(* ===== verification/Migrations.v ===== *)
(** * The migrations (migrations/0001_init.sql, migrations/versions/002 to 004)
      and the scripts that try them (scripts/migration_test.py,
      scripts/verify_migration.py)

    Each revision's [upgrade] and [downgrade] with its statements' texts, over
    Alembic's operations and SQLAlchemy's inspector.  Whatever database behaves
    as the reference catalog of Sql.v goes through the schemas computed there. *)

From Stdlib Require Import ZArith Bool List Ascii String.
From stdpp Require Import base decidable list option strings.
From S2P Require Import Prelude PyStr PyMonad PyDict Sql.
Open Scope string_scope.
Open Scope list_scope.

Definition dquote : string := String (ascii_of_nat 34) EmptyString.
* * * * * * *
Problem statement
Find every line in the records above that holds the word "Scope", and copy each one.

The answer
Open Scope string_scope.
Open Scope list_scope.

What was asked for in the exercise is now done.